(Collected data)

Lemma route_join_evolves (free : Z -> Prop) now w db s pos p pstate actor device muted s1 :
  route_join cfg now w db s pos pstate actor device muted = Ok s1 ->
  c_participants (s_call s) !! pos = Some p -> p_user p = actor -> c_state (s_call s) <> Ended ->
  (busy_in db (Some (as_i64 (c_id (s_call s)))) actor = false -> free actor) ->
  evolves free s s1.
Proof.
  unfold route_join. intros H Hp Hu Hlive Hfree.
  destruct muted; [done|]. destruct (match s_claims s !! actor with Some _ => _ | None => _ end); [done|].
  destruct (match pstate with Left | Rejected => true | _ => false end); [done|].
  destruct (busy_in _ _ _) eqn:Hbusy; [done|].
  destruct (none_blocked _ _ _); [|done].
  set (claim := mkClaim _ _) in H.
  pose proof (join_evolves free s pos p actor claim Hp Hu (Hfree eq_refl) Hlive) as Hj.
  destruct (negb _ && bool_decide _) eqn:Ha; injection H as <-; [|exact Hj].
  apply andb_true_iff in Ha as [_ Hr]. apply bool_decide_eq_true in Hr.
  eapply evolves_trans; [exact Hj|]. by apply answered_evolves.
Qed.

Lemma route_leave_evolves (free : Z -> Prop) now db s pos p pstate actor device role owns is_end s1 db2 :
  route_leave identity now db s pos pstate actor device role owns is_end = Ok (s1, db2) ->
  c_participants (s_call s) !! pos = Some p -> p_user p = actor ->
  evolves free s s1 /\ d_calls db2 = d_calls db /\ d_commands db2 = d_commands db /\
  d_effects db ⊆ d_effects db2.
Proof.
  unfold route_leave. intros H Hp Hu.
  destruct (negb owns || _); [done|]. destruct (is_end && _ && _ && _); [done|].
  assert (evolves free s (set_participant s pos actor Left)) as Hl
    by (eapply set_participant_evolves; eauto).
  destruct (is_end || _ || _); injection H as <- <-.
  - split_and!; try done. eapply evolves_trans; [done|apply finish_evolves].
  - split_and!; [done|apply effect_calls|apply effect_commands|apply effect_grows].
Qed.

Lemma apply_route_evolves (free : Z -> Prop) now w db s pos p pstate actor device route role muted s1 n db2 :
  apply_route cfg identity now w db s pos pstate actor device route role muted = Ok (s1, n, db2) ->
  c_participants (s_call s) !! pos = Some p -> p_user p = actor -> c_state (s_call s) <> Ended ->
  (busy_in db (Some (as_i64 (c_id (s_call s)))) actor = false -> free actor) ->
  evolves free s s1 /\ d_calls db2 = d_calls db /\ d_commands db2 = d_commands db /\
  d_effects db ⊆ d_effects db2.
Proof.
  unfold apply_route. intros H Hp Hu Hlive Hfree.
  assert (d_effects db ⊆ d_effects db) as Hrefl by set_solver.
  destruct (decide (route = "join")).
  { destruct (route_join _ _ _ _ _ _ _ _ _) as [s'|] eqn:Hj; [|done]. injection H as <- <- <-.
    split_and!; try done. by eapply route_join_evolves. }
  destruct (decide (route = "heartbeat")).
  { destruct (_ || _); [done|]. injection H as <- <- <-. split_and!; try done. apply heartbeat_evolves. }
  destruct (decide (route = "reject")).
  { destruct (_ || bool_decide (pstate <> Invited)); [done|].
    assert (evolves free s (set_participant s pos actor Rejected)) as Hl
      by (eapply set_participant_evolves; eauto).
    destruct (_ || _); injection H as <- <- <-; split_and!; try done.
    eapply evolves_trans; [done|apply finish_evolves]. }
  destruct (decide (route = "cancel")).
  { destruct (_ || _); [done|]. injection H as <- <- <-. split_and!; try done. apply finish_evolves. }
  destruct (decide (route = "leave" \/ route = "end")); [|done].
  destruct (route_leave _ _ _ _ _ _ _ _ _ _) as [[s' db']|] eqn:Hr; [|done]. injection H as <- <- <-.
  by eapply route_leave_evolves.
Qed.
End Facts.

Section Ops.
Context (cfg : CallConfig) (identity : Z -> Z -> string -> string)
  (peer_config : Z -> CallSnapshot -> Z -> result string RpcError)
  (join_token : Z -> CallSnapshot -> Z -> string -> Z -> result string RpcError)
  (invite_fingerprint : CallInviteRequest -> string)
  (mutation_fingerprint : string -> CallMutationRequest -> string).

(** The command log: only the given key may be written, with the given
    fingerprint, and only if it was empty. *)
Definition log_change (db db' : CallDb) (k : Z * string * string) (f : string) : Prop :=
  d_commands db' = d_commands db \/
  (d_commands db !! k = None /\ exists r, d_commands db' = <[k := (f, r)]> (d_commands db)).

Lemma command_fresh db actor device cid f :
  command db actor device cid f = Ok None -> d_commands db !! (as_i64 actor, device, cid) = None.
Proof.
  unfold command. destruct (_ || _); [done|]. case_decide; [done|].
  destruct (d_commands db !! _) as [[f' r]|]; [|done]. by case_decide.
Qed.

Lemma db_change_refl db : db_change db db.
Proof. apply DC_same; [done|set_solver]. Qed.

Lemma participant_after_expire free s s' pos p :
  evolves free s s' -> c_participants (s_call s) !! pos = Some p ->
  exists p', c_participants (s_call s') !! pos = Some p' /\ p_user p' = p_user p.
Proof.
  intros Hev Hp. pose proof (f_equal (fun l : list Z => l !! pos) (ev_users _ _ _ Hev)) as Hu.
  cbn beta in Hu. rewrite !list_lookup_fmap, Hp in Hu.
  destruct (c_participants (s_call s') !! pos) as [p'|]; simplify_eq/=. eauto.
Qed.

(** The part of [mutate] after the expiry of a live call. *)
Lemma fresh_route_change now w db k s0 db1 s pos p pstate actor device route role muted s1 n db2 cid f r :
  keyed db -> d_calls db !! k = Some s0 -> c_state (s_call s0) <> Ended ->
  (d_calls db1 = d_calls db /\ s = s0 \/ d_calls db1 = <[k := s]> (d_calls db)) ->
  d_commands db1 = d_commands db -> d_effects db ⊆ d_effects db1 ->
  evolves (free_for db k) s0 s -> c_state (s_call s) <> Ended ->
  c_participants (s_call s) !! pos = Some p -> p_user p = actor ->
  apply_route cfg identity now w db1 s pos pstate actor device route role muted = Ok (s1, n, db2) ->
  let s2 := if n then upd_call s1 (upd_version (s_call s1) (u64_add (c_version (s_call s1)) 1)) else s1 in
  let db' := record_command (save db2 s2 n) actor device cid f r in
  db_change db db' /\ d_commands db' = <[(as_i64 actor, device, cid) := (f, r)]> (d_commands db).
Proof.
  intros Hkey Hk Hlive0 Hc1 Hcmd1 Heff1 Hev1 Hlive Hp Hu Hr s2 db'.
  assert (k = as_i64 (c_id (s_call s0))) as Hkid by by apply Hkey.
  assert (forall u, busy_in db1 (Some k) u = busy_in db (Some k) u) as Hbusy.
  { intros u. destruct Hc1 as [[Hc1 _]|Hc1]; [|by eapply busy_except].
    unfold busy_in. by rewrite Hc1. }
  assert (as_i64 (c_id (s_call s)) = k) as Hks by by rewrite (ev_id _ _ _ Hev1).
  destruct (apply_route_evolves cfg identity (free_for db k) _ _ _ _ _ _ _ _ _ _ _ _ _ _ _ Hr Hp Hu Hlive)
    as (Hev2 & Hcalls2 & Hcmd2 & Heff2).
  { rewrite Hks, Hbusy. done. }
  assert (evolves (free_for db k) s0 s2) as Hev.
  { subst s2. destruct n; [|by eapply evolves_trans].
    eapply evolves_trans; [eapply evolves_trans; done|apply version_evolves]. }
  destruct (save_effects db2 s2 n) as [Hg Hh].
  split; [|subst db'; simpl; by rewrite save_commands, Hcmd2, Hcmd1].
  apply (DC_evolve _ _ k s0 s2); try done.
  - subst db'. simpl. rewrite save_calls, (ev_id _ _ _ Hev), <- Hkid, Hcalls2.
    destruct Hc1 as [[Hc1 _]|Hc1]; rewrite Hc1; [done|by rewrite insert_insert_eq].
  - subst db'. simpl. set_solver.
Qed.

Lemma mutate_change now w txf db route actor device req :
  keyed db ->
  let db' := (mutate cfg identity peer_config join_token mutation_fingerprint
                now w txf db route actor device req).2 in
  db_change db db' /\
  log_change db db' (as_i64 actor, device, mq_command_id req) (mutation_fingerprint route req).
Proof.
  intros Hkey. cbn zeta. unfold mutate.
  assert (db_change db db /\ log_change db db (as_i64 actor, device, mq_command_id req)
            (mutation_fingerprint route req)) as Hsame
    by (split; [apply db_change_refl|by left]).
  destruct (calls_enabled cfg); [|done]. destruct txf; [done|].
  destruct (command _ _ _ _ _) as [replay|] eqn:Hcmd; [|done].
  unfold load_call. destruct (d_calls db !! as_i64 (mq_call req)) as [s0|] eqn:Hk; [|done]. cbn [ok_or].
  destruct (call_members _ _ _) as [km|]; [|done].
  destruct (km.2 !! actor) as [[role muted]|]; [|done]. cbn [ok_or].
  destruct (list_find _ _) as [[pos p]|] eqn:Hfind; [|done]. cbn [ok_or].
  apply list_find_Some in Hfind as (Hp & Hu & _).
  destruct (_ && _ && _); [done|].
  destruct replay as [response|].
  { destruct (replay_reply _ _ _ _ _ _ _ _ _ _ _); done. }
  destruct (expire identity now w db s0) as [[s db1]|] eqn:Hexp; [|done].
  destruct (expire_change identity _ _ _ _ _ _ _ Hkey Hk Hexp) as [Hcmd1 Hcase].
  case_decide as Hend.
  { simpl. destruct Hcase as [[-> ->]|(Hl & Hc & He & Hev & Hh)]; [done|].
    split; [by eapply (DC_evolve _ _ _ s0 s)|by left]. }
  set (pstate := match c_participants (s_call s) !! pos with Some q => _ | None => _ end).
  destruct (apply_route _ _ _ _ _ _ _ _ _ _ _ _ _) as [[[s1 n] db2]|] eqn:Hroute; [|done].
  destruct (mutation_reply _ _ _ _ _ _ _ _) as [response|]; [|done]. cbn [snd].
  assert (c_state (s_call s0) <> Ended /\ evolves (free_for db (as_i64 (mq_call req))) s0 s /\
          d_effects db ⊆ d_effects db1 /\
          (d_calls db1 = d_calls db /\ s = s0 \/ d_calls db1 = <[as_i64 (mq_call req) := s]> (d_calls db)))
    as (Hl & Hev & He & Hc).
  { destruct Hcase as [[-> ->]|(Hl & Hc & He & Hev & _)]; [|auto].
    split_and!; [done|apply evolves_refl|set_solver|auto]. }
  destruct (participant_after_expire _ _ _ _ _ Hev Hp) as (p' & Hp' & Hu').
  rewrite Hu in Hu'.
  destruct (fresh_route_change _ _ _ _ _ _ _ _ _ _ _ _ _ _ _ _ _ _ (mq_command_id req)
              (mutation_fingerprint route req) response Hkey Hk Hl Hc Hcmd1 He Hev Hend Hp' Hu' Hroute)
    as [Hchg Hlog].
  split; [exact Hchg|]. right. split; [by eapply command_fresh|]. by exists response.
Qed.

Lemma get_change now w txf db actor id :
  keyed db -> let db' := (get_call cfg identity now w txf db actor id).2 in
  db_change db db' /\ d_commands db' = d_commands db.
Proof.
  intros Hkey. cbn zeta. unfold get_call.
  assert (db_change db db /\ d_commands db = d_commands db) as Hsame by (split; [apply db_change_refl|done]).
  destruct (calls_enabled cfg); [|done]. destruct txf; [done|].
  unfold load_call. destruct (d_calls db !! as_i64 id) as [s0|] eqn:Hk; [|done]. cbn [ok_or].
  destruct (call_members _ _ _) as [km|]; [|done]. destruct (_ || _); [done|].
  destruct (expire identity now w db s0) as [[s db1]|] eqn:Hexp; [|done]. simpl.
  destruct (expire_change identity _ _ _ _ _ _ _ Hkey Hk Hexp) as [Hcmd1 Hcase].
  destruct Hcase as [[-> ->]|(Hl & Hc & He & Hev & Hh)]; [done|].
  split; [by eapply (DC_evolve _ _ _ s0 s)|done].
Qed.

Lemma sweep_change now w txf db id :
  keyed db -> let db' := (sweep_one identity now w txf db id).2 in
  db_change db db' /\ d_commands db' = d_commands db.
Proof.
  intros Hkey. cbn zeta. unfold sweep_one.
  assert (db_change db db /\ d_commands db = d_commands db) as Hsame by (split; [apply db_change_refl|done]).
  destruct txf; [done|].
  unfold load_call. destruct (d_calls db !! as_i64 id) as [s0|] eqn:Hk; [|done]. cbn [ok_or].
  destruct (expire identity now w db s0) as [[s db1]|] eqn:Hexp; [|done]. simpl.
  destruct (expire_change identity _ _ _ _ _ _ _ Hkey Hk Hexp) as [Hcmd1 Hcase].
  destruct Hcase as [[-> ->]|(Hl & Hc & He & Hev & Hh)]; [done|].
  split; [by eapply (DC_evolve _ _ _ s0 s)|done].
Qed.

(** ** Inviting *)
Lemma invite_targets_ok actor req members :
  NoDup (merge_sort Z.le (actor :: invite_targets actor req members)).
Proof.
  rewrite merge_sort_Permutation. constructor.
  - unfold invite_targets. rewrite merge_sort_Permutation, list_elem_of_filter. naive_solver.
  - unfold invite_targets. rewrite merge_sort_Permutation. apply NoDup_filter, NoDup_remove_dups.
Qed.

▶ [What is being asked]: Set down nothing but the lines from the one containing "- unfold invite_targets. rewrite merge_sort_Permutation." through the end of the entries above, exactly as written, both ends counted.

▶ [Task solution]:
  - unfold invite_targets. rewrite merge_sort_Permutation. apply NoDup_filter, NoDup_remove_dups.
Qed.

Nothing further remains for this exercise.